### Input for this task

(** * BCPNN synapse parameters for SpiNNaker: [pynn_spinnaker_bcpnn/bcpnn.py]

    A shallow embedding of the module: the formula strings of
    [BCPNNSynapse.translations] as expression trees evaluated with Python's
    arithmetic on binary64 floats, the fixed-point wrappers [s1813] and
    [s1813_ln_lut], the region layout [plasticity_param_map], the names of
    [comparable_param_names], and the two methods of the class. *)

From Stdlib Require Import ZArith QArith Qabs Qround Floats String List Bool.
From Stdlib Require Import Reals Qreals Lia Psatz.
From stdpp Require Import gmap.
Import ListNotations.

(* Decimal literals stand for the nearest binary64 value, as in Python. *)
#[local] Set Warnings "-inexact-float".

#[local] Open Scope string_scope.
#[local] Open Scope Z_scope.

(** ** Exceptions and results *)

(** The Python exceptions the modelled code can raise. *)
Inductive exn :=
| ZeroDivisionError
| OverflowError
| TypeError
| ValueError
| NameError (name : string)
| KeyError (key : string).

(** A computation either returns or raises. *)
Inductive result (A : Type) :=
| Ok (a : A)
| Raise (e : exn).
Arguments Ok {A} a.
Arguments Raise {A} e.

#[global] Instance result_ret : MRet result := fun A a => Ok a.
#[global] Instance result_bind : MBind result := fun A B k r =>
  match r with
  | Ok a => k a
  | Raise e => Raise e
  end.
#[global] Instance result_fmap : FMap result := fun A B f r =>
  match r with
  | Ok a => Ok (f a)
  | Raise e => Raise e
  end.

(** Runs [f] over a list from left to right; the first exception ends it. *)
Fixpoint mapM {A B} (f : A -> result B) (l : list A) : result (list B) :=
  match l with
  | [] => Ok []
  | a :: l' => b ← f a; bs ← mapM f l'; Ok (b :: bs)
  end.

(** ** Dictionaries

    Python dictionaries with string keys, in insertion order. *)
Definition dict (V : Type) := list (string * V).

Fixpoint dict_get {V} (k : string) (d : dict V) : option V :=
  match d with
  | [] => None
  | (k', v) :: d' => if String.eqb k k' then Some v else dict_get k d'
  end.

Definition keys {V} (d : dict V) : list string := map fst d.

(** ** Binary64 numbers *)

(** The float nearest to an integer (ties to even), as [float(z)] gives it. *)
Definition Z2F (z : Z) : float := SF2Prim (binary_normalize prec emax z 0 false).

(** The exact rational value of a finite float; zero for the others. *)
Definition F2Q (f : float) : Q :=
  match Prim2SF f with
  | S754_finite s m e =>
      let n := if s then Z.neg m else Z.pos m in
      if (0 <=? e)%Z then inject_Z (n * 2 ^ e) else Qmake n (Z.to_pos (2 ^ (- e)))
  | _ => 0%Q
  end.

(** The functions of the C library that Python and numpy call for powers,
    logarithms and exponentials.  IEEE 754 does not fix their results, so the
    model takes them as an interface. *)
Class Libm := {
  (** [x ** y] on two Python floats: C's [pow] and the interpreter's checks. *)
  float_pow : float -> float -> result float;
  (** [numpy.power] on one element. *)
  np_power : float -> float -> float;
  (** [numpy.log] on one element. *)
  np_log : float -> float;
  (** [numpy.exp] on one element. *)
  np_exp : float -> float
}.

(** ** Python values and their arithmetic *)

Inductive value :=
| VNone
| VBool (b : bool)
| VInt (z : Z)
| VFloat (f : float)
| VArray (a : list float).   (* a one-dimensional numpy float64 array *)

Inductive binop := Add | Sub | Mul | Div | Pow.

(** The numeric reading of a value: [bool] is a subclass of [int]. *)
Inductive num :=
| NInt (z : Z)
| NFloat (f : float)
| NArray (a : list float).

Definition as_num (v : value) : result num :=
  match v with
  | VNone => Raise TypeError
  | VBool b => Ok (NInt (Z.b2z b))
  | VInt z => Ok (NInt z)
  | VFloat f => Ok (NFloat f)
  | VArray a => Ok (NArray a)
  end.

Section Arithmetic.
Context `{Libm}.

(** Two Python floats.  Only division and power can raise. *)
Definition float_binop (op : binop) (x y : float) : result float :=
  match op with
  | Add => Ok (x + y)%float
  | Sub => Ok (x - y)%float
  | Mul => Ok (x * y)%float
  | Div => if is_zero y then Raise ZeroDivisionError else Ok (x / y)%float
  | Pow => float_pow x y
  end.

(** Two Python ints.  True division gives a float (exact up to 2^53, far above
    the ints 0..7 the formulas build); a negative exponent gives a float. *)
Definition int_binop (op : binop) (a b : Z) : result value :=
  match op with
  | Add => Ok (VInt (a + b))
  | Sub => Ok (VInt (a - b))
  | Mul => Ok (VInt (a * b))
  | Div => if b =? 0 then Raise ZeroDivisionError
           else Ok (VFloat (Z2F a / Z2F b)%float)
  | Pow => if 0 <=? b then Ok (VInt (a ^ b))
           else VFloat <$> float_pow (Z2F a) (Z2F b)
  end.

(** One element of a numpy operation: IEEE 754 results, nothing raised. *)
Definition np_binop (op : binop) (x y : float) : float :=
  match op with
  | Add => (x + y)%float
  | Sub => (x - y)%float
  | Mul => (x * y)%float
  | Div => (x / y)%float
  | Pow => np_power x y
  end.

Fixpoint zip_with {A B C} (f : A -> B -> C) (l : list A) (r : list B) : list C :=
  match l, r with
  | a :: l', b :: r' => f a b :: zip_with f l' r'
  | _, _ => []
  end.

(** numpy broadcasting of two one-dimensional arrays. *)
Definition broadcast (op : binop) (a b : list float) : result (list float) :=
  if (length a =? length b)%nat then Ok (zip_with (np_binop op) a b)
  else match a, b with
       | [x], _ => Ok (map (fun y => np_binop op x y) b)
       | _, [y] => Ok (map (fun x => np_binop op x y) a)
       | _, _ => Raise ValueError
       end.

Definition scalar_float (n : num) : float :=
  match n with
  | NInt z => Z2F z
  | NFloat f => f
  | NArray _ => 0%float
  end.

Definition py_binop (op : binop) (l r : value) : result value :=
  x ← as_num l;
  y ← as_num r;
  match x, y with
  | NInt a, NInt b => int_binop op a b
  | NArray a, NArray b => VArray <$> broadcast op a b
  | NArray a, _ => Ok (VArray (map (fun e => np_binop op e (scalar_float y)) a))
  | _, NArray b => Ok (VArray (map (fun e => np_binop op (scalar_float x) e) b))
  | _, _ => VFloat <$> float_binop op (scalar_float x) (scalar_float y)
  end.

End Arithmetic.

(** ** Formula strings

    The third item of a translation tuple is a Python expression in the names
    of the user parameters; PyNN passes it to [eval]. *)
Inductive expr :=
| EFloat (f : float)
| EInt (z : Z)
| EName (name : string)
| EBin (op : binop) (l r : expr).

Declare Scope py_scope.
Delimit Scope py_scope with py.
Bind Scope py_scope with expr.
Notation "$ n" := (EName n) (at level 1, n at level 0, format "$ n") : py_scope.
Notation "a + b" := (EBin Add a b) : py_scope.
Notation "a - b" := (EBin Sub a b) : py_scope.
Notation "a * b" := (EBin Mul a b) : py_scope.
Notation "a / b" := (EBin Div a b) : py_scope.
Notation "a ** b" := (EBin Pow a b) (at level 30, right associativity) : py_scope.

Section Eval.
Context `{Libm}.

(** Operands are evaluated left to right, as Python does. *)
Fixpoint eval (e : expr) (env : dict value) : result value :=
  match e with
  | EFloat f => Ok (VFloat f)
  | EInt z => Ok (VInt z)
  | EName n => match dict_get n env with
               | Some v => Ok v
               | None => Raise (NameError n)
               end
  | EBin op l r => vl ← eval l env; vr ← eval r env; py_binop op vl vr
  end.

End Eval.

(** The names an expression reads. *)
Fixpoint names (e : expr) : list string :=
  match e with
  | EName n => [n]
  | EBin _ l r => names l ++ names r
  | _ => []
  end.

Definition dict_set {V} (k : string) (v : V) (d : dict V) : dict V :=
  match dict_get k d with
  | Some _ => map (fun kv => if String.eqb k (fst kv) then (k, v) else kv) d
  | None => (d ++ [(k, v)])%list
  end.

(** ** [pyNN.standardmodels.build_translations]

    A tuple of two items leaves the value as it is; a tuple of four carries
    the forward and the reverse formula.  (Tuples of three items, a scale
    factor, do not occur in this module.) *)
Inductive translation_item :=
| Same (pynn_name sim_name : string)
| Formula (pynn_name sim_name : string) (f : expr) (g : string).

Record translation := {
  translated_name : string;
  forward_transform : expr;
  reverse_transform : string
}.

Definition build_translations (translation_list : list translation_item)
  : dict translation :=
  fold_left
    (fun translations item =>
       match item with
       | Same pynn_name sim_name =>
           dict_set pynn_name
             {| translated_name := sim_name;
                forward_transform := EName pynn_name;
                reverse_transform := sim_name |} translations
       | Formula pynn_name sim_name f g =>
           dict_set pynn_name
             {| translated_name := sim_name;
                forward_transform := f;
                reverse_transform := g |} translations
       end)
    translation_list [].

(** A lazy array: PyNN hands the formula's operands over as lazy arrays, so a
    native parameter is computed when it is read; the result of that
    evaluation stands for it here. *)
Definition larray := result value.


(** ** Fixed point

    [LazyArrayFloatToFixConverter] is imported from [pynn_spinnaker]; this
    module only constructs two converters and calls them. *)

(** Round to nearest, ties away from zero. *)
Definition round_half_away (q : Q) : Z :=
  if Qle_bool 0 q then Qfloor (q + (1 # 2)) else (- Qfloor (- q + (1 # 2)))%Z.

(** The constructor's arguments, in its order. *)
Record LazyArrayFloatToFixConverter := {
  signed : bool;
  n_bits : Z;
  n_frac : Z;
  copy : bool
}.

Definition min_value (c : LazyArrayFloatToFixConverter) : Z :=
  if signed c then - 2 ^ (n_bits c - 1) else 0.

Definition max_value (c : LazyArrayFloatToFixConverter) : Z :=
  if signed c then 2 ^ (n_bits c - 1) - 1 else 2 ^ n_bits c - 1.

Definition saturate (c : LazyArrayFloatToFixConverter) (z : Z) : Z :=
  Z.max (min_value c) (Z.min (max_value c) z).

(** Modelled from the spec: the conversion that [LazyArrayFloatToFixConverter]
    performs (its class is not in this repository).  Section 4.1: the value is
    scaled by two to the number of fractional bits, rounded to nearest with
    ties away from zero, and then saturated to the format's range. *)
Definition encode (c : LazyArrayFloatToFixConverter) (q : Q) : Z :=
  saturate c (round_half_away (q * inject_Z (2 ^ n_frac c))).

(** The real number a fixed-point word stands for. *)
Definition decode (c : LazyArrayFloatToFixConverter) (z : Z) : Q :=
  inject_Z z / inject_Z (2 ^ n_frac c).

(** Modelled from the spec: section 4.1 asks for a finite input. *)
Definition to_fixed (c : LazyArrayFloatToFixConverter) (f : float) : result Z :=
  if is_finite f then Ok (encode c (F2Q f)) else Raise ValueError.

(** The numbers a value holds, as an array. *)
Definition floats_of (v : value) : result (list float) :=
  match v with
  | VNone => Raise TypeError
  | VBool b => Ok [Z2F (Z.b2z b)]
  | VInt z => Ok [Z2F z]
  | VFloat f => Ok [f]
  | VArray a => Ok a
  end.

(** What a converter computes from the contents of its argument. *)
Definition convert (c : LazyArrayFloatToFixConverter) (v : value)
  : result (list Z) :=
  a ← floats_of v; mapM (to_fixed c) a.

######

Exercise instructions » Report every line of the entries that carries the word "LazyArrayFloatToFixConverter".

Solved exercise »
    [LazyArrayFloatToFixConverter] is imported from [pynn_spinnaker]; this
Record LazyArrayFloatToFixConverter := {
Definition min_value (c : LazyArrayFloatToFixConverter) : Z :=
Definition max_value (c : LazyArrayFloatToFixConverter) : Z :=
Definition saturate (c : LazyArrayFloatToFixConverter) (z : Z) : Z :=
(** Modelled from the spec: the conversion that [LazyArrayFloatToFixConverter]
Definition encode (c : LazyArrayFloatToFixConverter) (q : Q) : Z :=
Definition decode (c : LazyArrayFloatToFixConverter) (z : Z) : Q :=
Definition to_fixed (c : LazyArrayFloatToFixConverter) (f : float) : result Z :=
Definition convert (c : LazyArrayFloatToFixConverter) (v : value)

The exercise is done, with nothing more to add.